Highlights
- Researchers from Citrine Informatics and SLAC National Accelerator Laboratory collaborated to build a closed-loop, autonomous system for design and synthesis of nanoparticles for catalysis.
- Starting with no historical data the system was able to reach multiple objectives in just 12 hours.
- This methodology coupling computer-controlled reactors and machine learning can be rapidly used to understand the process parameters needed to reliably produce nanoparticles of target size and shape in new alloy systems.
The Motivation
Design and synthesis of new materials is complex, time-consuming and resource intensive, but vital for progress. Being able to tightly couple design and synthesis in an iterative learning loop, without the need for human intervention, reduces costs and enables businesses to explore a broader design space than they perhaps would have, leading in some cases to more differentiated products.
In catalysis, the size, shape, faceting, and chemistry of particles all influence the specificity and the effectiveness of the catalyst. This project focused on being able to reliably produce particles of target size and shape distribution.
The Challenge
Traditional Method
Partnering with researchers at Stanford Synchrotron Radiation Lightsource, SLAC National Accelerator Laboratory1, the Citrine team worked on a project centered on synthesizing colloidal platinum nanoparticles, for catalysis. Particle size and homogeneity need to be tightly controlled in this application. In nanoparticle synthesis, there is no known unified framework for relating the physio-chemical properties of the reagents to the structure of the product, even though these materials have been studied heavily for decades. The aim of the project was to find a high yield method to synthesize nanoparticles with tightly controlled morphologies in a time- and resource-efficient way.
1 J. Chem. Phys. 154, 224201 (2021) – https://aip.scitation.org/doi/full/10.1063/5.0047385
Closed Loop Autonomous Method
The nanoparticles were synthesized in a continuous flow reactor. Computer-controlled pumps were used to pump precise, specified amounts of different chemicals from reservoirs into a heated furnace where the particles nucleate and grow. The temperature of the furnace and flow rate were also computer-controlled. As the particles leave the reactor, they are measured by an in situ smallangle x-ray scattering (SAXS) device. The scattering data is then analyzed to estimate statistics around particle size and distribution of sizes, morphology, and scattering intensity (a proxy for product yield).

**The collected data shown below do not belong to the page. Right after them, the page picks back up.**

(** The search for the leftmost match. *)
Fixpoint conditionRegexSearch (s : list ascii) : option (string * string * string) :=
  match conditionRegexAt s with
  | Some groups => Some groups
  | None =>
      match s with
      | [] => None
      | _ :: s' => conditionRegexSearch s'
      end
  end.

(** [condition.match(/(\w+)\s*([><=!]+)\s*(.+)/)] *)
Definition conditionMatch (condition : string) : option (string * string * string) :=
  conditionRegexSearch (chars condition).

(** [evaluateCondition(condition, context)] *)
Definition evaluateCondition (condition : string) (context : JsObject) : bool :=
  match conditionMatch condition with
  | None => false
  | Some (field, operator, valueStr) =>
      let contextValue := get field context in
      let value := parseFloatString (stripCurrency valueStr) in
      if isUndefined contextValue then false
      else if String.eqb operator ">" then lt value (parseFloatOf contextValue)
      else if String.eqb operator "<" then lt (parseFloatOf contextValue) value
      else if String.eqb operator ">=" then le value (parseFloatOf contextValue)
      else if String.eqb operator "<=" then le (parseFloatOf contextValue) value
      else if String.eqb operator "==" then looseEqNumberOf contextValue value
      else if String.eqb operator "!=" then negb (looseEqNumberOf contextValue value)
      else false
  end.

(** [rule.action] and [rule.condition]; a string has neither. *)
Definition ruleAction (rule : EscalateRule) : option string :=
  match rule with RuleObject action _ => action | RuleString _ => None end.
Definition ruleCondition (rule : EscalateRule) : option string :=
  match rule with RuleObject _ condition => condition | RuleString _ => None end.

(** A property that is present and not the empty string is truthy. *)
Definition present (o : option string) : option string :=
  match o with
  | Some s => if String.eqb s "" then None else Some s
  | None => None
  end.

(** [matchesConditional(rule, action, context)] *)
Definition matchesConditional (rule : EscalateRule) (action : string)
    (context : JsObject) : bool :=
  match present (ruleAction rule) with
  | Some ruleAction' =>
      if negb (matchesPattern action ruleAction') then false
      else
        match present (ruleCondition rule) with
        | Some condition => evaluateCondition condition context
        | None => false
        end
  | None =>
      match present (ruleCondition rule) with
      | Some condition => evaluateCondition condition context
      | None => false
      end
  end.

Section WithRuntime.
Context `{Runtime}.

(** [checkEscalation(escalationRules, action, context)]; [None] is the
    object [{requiresEscalation: false}]. *)
Fixpoint checkEscalation (escalationRules : list EscalateRule) (action : string)
    (context : JsObject) : option Decision.t :=
  match escalationRules with
  | [] => None
  | rule :: rest =>
      match rule with
      | RuleString pattern =>
          if matchesPattern action pattern then
            Some {| Decision.allowed := false;
                    Decision.reason := "Action requires human escalation: " +:+ pattern;
                    Decision.requiresEscalation := true;
                    Decision.escalationRule := Some rule |}
          else checkEscalation rest action context
      | RuleObject _ _ =>
          if matchesConditional rule action context then
            Some {| Decision.allowed := false;
                    Decision.reason :=
                      "Action requires human escalation: "
                      +:+ JSON_stringify (ruleValue rule);
                    Decision.requiresEscalation := true;
                    Decision.escalationRule := Some rule |}
          else checkEscalation rest action context
      end
  end.

(** [policy.permissions?.allow] and its like: the list, when it is there. *)
Definition rulesOf {A} (list_ : Policy.Permissions -> option (list A))
    (policy : Policy.t) : option (list A) :=
  match policy.(Policy.permissions) with
  | Some permissions => list_ permissions
  | None => None
  end.

Definition logAndReturn (agentId action : string) (context : JsObject)
    (result : Decision.t) (startTime : Z) : M Decision.t :=
  t <- now ;;
  AuditLogger.logDecision agentId action context result (t - startTime) ;;;
  ret result.

(** [checkPermission(agentId, action, context = {})] *)
Definition checkPermission (agentId action : string) (context : JsObject)
    : M Decision.t :=
  startTime <- now ;;
  policy <- gets (fun w => w.(policies) !! agentId) ;;
  match policy with
  | None =>
      logAndReturn agentId action context
        {| Decision.allowed := false;
           Decision.reason := "No policy found for agent: " +:+ agentId;
           Decision.requiresEscalation := false;
           Decision.escalationRule := None |} startTime
  | Some policy =>
      match from_option (fun rules => checkEscalation rules action context)
              None (rulesOf Policy.escalate policy) with
      | Some escalation => logAndReturn agentId action context escalation startTime
      | None =>
          match from_option (matchesRules action) None
                  (rulesOf Policy.deny policy) with
          | Some rule =>
              logAndReturn agentId action context
                {| Decision.allowed := false;
                   Decision.reason :=
                     "Action explicitly denied by policy rule: " +:+ rule;
                   Decision.requiresEscalation := false;
                   Decision.escalationRule := None |} startTime
          | None =>
              match from_option (matchesRules action) None
                      (rulesOf Policy.allow policy) with
              | Some rule =>
                  logAndReturn agentId action context
                    {| Decision.allowed := true;
                       Decision.reason :=
                         "Action allowed by policy rule: " +:+ rule;
                       Decision.requiresEscalation := false;
                       Decision.escalationRule := None |} startTime
              | None =>
                  logAndReturn agentId action context
                    {| Decision.allowed := false;
                       Decision.reason :=
                         "Action not explicitly allowed (default deny)";
                       Decision.requiresEscalation := false;
                       Decision.escalationRule := None |} startTime
              end
          end
      end
  end.

End WithRuntime.
End PolicyEngine.

(* ===================================================================== *)
(** * identity-system.js                                                  *)
(* ===================================================================== *)

(** What [verifyIdentity] returns. *)
Module VerifyResult.
Record t := {
  verified : bool;
  reason : string;
  trustScore : Z;
}.
End VerifyResult.

(** The [credentials] argument of [verifyIdentity]; [JUndefined] for a
    property that is not there. *)
Module Credentials.
Record t := {
  signature : JsValue;
  message : JsValue;
}.
Definition none : t := {| signature := JUndefined; message := JUndefined |}.
End Credentials.

(** The [metadata] argument of [createIdentity] and the [updates] argument
    of [updateMetadata]: the properties that are there. *)
Module MetadataInput.
Record t := {
  name : option string;
  role : option string;
  owner : option string;
  createdAt : option string;
  createdBy : option string;
  tags : option (list string);
}.
End MetadataInput.

(** What [createIdentity] returns: the identity without its private key. *)
Module PublicIdentity.
Record t := {
  agentId : string;
  publicKey : string;
  metadata : Identity.Metadata;
  trustScore : Z;
}.
End PublicIdentity.

Module IdentitySystem.
Import Identity.

(** Assignments to the properties of an identity object. *)
Definition withTrustScore (score : Z) (i : Identity.t) : Identity.t :=
  {| agentId := i.(agentId); publicKey := i.(publicKey);
     privateKey := i.(privateKey); metadata := i.(metadata);
     status := i.(status); trustScore := score;
     verificationHistory := i.(verificationHistory);
     lastVerified := i.(lastVerified); revokedAt := i.(revokedAt);
     revocationReason := i.(revocationReason);
     archivedKeys := i.(archivedKeys); keyRotatedAt := i.(keyRotatedAt) |}.

Definition withRevocation (at_ reason : string) (i : Identity.t) : Identity.t :=
  {| agentId := i.(agentId); publicKey := i.(publicKey);
     privateKey := i.(privateKey); metadata := i.(metadata);
     status := revoked; trustScore := i.(trustScore);
     verificationHistory := i.(verificationHistory);
     lastVerified := i.(lastVerified); revokedAt := Some at_;
     revocationReason := Some reason;
     archivedKeys := i.(archivedKeys); keyRotatedAt := i.(keyRotatedAt) |}.

Definition withVerification (at_ : string) (history : list Verification)
    (i : Identity.t) : Identity.t :=
  {| agentId := i.(agentId); publicKey := i.(publicKey);
     privateKey := i.(privateKey); metadata := i.(metadata);
     status := i.(status); trustScore := i.(trustScore);
     verificationHistory := history;
     lastVerified := Some at_; revokedAt := i.(revokedAt);
     revocationReason := i.(revocationReason);
     archivedKeys := i.(archivedKeys); keyRotatedAt := i.(keyRotatedAt) |}.

Definition withMetadata (m : Metadata) (i : Identity.t) : Identity.t :=
  {| agentId := i.(agentId); publicKey := i.(publicKey);
     privateKey := i.(privateKey); metadata := m;
     status := i.(status); trustScore := i.(trustScore);
     verificationHistory := i.(verificationHistory);
     lastVerified := i.(lastVerified); revokedAt := i.(revokedAt);
     revocationReason := i.(revocationReason);
     archivedKeys := i.(archivedKeys); keyRotatedAt := i.(keyRotatedAt) |}.

Definition withKeypair (pub priv archivedAt rotatedAt : string) (i : Identity.t)
    : Identity.t :=
  {| agentId := i.(agentId); publicKey := pub;
     privateKey := priv; metadata := i.(metadata);
     status := i.(status); trustScore := i.(trustScore);
     verificationHistory := i.(verificationHistory);
     lastVerified := i.(lastVerified); revokedAt := i.(revokedAt);
     revocationReason := i.(revocationReason);
     archivedKeys := i.(archivedKeys) ++ [(i.(publicKey), archivedAt)];
     keyRotatedAt := Some rotatedAt |}.

Section WithRuntime.
Context `{Runtime}.

(** [this.identities.get(agentId)] *)
Definition getIdentityObject (agentId : string) : M (option Identity.t) :=
  gets (fun w => w.(identities) !! agentId).

(** The identity objects live in the map; an assignment to a property of
    one is an update of the map at its key. *)
Definition assign (agentId : string) (f : Identity.t -> Identity.t) : M unit :=
  modify (fun w =>
    match w.(identities) !! agentId with
    | Some identity => setIdentities (<[agentId := f identity]> w.(identities)) w
    | None => w
    end).

(** [saveIdentity(identity)]: the file is named after the agent. *)
Definition saveIdentity (identity : Identity.t) : M unit :=
  modify (fun w =>
    setIdentityFiles (<[identity.(agentId) := identity]> w.(identityFiles)) w).

(** [saveIdentity] of the object the map holds for the agent. *)
Definition saveStored (agentId : string) : M unit :=
  identity <- getIdentityObject agentId ;;
  match identity with
  | Some identity => saveIdentity identity
  | None => ret tt
  end.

The final part of the loop is a machine learning (ML) model that takes input data (chemical quantities, furnace temperature, etc.) and predicts output parameters (particle size, etc.) This ML model is used to select the input parameters for the next experiment based on optimizing the output properties or exploring areas in the design space with high uncertainty. Each time an experiment is run, the data from the experiment is used to retrain the model and improve its accuracy in the region of the target. This, in turn increases the likelihood that the next experiment selected will have improved output properties nearer to the goal.
Limitations
The time a particle stays in a continuous flow reactor cannot be controlled, as it can in traditional batch chemistry. This produces a distribution of residence times resulting in a distribution of nanoparticle growth durations. However, the efficiency of the continuous process had significant advantages in terms of the time needed to run an experiment, which means that a larger design space can be explored.
The Results
The closed loop system performed over 50 unique syntheses in 24 hours without interruption. The first project with this system was to produce an achievable particle size in a known material system. In this way the ability of the closed loop system to autonomously find the synthesis parameters to hit a target particle size could be validated.
Success Criteria
- Minimize Particle Size Variation
- A more homogeneous particle size distribution has a smaller sigma.
- Hit target radius size
- Optimize cost to surface area and hit radius needed for a particular reaction.
- Sufficient product yield
- Efficient use of precursors. This is measured by scattering intensity.
Initial Training Grid
The first 16 experiments followed a grid chosen to reflect expected minimum and maximum synthesis conditions. Their results were then used as training data in the machine learning model. Subsequent experiments were based on the ML model’s predictions.
A recipe meeting all specified constraints was formulated 21 recipes after the initial grid of experiments was completed. This took approximately 12 hours. Experiments 34-50 weren’t necessary; they were carried out to use up reagents.
Summary
Citrine Informatics provides a SaaS AI software platform to accelerate development in materials and chemicals. Scientists and Engineers are empowered to use the system as a copilot in their research projects, with the platform suggesting experiments to perform that will navigate the quickest route to success.
AI models can be created to predict the properties of a material, and then used understand the composition and processing parameters needed to ensure that a material hits target properties.
On a known materials system, the computer-controlled closed-loop system using Citrine’s ML technology was able to optimize nanoparticle size while maintaining high yield and low polydispersity in 21 recipes (about half a days work for the system).
High-throughput, closed-loop, computer-controlled synthesis experimentation using ML models can very efficiently optimize nanoparticle production for catalysis applications.
This project demonstrates the ability of Citrine’s AI technology to accelerate product development goals as part of a closed-loop materials design and synthesis system, even in situations with no initial data.